(** * go-cubic: notation parser, move model and cube engine

    A shallow embedding of package [cube] (notation.go, helper.go and the
    cube engine) together with the properties of its specification.

    Conventions of the embedding:
    - a Go [int] is a [Z] kept in the signed 64-bit range; every arithmetic
      operation of the source is followed by [wrap], Go's [%] is [Z.rem] and
      Go's [/] is [Z.quot] (both truncate towards zero);
    - a [rune] is its code point, a [Z]; a [byte] is an [ascii];
    - a Go [string] is the list of its bytes;
    - a value of type [error] is an [option error] ([None] is [nil]);
    - the cube is mutated in place by the source; here every method takes the
      cube and returns the cube after the call (explicit state passing). *)

From Stdlib Require Import String Ascii ZArith List Bool Lia.
From Stdlib Require Import Permutation.
Import ListNotations.
Open Scope Z_scope.

(* ================================================================= *)
(** ** Machine integers *)

Definition wrap (z : Z) : Z := (z + 2 ^ 63) mod 2 ^ 64 - 2 ^ 63.

Definition in_int (z : Z) : Prop := - 2 ^ 63 <= z < 2 ^ 63.

Definition rune := Z.

(** [rune(b)] for a byte [b]. *)
Definition rune_of_byte (b : ascii) : rune := Z.of_N (N_of_ascii b).

(** A rune literal such as ['R']. *)
Definition rlit (b : ascii) : rune := rune_of_byte b.

(* ================================================================= *)
(** ** Errors *)

Inductive error : Type :=
  | ErrUnexpectedGroupClosure
  | ErrUnclosedGroup
  | ErrTokenExtraction
  | ErrRotationMove
  | ErrSlicesMove
  | ErrMultipleSeparators
  | ErrSeparatorGroup
  | ErrFaceLengthsDiffer
  | ErrFaceNotPerfectSquare
  | ErrSliceParam
  | ErrAtoi.

(** A pair (value, error) of which the caller reads the value only when the
    error is nil. *)
Inductive result (A : Type) : Type :=
  | Ok (a : A)
  | Err (e : error).
Arguments Ok {A} a.
Arguments Err {A} e.

(* ================================================================= *)
(** ** helper.go *)

Definition isDigit (ch : ascii) : bool :=
  (Ascii.leb "0" ch && Ascii.leb ch "9")%char.

(** [reverse]: copy the slice, then swap positions [i] and [len-1-i] for
    [i = len/2 - 1] down to [0]. *)
Fixpoint set_nth {A : Type} (i : nat) (v : A) (l : list A) : list A :=
  match l, i with
  | [], _ => []
  | _ :: l', O => v :: l'
  | a :: l', S i' => a :: set_nth i' v l'
  end.

Definition swap_at {A : Type} (i j : nat) (l : list A) : list A :=
  match nth_error l i, nth_error l j with
  | Some a, Some b => set_nth j a (set_nth i b l)
  | _, _ => l
  end.

(** [reverse_from k l] runs the loop body for [i = k-1, k-2, ..., 0]. *)
Fixpoint reverse_from {A : Type} (k : nat) (reversed : list A) : list A :=
  match k with
  | O => reversed
  | S i => let tmp := (List.length reversed - 1 - i)%nat in
           reverse_from i (swap_at i tmp reversed)
  end.

Definition reverse {A : Type} (original : list A) : list A :=
  reverse_from (Nat.div (List.length original) 2) original.

(** [pow]: [x := 1; for range exp { x *= v }]. *)
Definition pow (v exp : Z) : Z :=
  Nat.iter (Z.to_nat exp) (fun x => wrap (x * v)) 1.

(** [strconv.Atoi] on an optional sign followed by decimal digits. *)
Definition digit_val (ch : ascii) : Z := Z.of_N (N_of_ascii ch) - 48.

Fixpoint atoi_digits (acc : Z) (s : list ascii) : option Z :=
  match s with
  | [] => Some acc
  | ch :: s' => if isDigit ch then atoi_digits (10 * acc + digit_val ch) s'
                else None
  end.

Definition Atoi (s : list ascii) : result Z :=
  let '(neg, ds) :=
    match s with
    | "-"%char :: ds => (true, ds)
    | "+"%char :: ds => (false, ds)
    | _ => (false, s)
    end in
  match ds with
  | [] => Err ErrAtoi
  | _ => match atoi_digits 0 ds with
         | None => Err ErrAtoi
         | Some v => let v' := if neg then - v else v in
                     if (- 2 ^ 63 <=? v') && (v' <? 2 ^ 63) then Ok v'
                     else Err ErrAtoi
         end
  end.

• _What you need to do_:
Set out every line from the material that contains the string "else".

• _Response to this task_:
                else None
         | Some v => let v' := if neg then - v else v in
                     else Err ErrAtoi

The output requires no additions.